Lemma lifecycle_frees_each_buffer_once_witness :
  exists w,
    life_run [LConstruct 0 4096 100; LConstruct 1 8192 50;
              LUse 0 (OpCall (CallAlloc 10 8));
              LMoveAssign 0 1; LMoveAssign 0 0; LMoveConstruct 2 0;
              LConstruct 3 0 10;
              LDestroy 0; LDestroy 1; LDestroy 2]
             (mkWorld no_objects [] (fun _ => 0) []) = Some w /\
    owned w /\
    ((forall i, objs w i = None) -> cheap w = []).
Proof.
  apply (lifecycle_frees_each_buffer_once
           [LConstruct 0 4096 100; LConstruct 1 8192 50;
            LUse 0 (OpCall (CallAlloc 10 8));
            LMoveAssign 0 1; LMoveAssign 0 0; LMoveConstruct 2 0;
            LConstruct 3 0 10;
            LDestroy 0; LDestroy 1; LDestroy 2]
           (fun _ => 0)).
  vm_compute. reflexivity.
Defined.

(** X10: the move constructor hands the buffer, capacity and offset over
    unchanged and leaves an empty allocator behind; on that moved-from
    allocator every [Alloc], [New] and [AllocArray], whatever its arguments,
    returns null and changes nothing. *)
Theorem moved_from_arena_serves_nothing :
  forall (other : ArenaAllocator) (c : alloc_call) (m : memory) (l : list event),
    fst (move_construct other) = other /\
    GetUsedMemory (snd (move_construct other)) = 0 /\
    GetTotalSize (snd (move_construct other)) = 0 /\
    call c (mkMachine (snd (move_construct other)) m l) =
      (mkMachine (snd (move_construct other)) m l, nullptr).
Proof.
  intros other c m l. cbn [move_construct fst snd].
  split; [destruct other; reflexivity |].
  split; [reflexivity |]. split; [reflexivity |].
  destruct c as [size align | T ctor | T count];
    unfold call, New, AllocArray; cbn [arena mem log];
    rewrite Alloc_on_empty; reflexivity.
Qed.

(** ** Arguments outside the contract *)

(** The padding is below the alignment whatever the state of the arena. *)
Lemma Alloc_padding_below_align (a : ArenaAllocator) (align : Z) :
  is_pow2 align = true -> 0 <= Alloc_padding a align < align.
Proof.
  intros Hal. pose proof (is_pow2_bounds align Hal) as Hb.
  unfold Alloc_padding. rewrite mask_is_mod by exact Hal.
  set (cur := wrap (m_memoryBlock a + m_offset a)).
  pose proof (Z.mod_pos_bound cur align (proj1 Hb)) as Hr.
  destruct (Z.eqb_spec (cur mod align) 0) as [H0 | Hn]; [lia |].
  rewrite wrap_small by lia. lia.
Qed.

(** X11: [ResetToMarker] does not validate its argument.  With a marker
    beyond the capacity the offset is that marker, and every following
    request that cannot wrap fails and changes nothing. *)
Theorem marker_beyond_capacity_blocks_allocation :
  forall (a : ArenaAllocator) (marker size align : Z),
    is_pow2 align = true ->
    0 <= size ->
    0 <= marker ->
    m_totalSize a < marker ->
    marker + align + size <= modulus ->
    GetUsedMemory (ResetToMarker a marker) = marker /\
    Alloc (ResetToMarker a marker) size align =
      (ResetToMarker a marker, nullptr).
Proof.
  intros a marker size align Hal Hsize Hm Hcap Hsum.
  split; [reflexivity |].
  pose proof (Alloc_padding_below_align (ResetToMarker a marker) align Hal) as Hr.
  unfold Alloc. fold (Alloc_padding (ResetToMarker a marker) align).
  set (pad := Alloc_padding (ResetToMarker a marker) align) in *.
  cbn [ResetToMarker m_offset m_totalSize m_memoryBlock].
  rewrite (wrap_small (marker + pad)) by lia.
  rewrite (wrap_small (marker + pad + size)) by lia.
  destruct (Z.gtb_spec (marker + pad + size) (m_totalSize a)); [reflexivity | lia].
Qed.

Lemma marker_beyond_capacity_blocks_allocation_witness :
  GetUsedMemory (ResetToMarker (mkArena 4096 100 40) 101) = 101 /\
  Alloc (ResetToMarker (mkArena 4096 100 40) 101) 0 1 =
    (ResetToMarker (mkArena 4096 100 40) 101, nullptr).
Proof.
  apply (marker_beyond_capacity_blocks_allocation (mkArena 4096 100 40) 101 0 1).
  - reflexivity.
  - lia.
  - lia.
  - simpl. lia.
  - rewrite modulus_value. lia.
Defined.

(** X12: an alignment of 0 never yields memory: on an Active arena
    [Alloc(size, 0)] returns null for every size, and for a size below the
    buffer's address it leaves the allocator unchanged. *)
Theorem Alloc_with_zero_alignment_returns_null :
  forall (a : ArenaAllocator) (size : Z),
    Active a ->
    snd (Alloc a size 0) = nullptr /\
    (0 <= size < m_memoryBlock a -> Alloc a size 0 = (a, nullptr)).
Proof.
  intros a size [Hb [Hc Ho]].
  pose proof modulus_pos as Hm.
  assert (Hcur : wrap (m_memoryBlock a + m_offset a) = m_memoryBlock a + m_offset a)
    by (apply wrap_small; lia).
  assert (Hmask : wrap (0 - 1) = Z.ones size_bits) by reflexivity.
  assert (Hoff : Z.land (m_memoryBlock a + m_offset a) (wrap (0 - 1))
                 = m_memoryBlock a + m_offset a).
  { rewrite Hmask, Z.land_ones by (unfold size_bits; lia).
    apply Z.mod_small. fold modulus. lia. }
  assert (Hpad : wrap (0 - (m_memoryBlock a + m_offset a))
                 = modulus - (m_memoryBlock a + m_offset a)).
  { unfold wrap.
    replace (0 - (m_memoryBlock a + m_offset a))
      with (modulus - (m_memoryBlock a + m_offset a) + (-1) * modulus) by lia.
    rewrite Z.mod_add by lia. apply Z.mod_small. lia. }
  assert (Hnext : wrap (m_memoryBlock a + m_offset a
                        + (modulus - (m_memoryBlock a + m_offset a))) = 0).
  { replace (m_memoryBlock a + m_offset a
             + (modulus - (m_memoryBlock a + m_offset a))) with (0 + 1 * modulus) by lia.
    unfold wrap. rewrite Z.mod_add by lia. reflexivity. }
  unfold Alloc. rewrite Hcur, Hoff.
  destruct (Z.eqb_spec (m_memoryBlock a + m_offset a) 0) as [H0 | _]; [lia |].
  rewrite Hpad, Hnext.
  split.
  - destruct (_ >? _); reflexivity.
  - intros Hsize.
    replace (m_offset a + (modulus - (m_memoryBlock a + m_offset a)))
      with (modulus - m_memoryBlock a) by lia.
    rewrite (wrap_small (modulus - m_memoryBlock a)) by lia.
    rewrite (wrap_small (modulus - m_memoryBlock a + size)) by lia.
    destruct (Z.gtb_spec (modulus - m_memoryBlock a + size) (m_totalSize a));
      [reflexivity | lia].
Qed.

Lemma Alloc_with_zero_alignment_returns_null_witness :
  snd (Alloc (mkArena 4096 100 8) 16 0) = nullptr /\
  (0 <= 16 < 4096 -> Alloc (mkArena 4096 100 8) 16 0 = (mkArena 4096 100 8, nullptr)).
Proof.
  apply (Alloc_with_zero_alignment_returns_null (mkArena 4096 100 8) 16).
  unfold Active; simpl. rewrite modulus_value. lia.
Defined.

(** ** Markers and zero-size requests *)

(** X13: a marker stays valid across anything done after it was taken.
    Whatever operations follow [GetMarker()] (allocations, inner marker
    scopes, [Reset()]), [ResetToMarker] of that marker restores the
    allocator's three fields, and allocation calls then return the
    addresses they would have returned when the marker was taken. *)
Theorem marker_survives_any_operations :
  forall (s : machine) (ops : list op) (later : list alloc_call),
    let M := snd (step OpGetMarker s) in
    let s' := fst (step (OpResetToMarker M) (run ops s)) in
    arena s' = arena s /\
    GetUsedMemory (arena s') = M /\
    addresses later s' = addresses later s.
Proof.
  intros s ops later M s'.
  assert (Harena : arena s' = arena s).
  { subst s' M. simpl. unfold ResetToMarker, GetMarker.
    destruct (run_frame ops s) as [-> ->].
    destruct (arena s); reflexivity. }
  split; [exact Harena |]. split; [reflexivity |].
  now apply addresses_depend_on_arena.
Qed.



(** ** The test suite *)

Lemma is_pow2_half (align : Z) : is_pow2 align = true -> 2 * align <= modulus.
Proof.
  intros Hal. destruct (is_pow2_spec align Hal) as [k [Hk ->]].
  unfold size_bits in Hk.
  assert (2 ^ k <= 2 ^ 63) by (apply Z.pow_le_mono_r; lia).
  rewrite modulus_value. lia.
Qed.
--
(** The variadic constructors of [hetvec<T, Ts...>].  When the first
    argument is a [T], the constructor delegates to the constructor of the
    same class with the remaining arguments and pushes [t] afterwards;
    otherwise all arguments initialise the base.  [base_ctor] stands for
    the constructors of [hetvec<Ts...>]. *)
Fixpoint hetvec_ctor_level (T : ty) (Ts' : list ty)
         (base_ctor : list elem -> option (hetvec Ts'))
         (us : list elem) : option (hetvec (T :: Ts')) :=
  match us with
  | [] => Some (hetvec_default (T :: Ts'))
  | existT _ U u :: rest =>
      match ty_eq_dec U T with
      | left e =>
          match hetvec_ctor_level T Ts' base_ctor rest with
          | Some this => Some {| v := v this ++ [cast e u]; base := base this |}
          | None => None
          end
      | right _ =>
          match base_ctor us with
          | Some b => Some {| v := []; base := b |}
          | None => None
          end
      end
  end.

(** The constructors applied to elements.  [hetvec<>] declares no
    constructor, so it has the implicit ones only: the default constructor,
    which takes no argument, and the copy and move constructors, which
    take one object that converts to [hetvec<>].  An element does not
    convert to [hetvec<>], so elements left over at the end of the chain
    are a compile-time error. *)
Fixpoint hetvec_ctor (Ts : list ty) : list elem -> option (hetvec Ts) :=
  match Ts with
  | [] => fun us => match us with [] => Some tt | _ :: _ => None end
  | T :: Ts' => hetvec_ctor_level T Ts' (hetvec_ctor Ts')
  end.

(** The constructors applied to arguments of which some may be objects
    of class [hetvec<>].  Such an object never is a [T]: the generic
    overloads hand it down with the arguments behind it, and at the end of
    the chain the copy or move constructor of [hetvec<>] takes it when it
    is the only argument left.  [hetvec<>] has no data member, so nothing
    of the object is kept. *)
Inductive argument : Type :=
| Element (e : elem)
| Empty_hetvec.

- Work item
From the listing above, output exactly the run of lines that starts with the line containing "intros Hal. pose" and ends with the line containing "rewrite (wrap_small (marker + pad +".

- Written answer
  intros Hal. pose proof (is_pow2_bounds align Hal) as Hb.
  unfold Alloc_padding. rewrite mask_is_mod by exact Hal.
  set (cur := wrap (m_memoryBlock a + m_offset a)).
  pose proof (Z.mod_pos_bound cur align (proj1 Hb)) as Hr.
  destruct (Z.eqb_spec (cur mod align) 0) as [H0 | Hn]; [lia |].
  rewrite wrap_small by lia. lia.
Qed.

(** X11: [ResetToMarker] does not validate its argument.  With a marker
    beyond the capacity the offset is that marker, and every following
    request that cannot wrap fails and changes nothing. *)
Theorem marker_beyond_capacity_blocks_allocation :
  forall (a : ArenaAllocator) (marker size align : Z),
    is_pow2 align = true ->
    0 <= size ->
    0 <= marker ->
    m_totalSize a < marker ->
    marker + align + size <= modulus ->
    GetUsedMemory (ResetToMarker a marker) = marker /\
    Alloc (ResetToMarker a marker) size align =
      (ResetToMarker a marker, nullptr).
Proof.
  intros a marker size align Hal Hsize Hm Hcap Hsum.
  split; [reflexivity |].
  pose proof (Alloc_padding_below_align (ResetToMarker a marker) align Hal) as Hr.
  unfold Alloc. fold (Alloc_padding (ResetToMarker a marker) align).
  set (pad := Alloc_padding (ResetToMarker a marker) align) in *.
  cbn [ResetToMarker m_offset m_totalSize m_memoryBlock].
  rewrite (wrap_small (marker + pad)) by lia.
  rewrite (wrap_small (marker + pad + size)) by lia.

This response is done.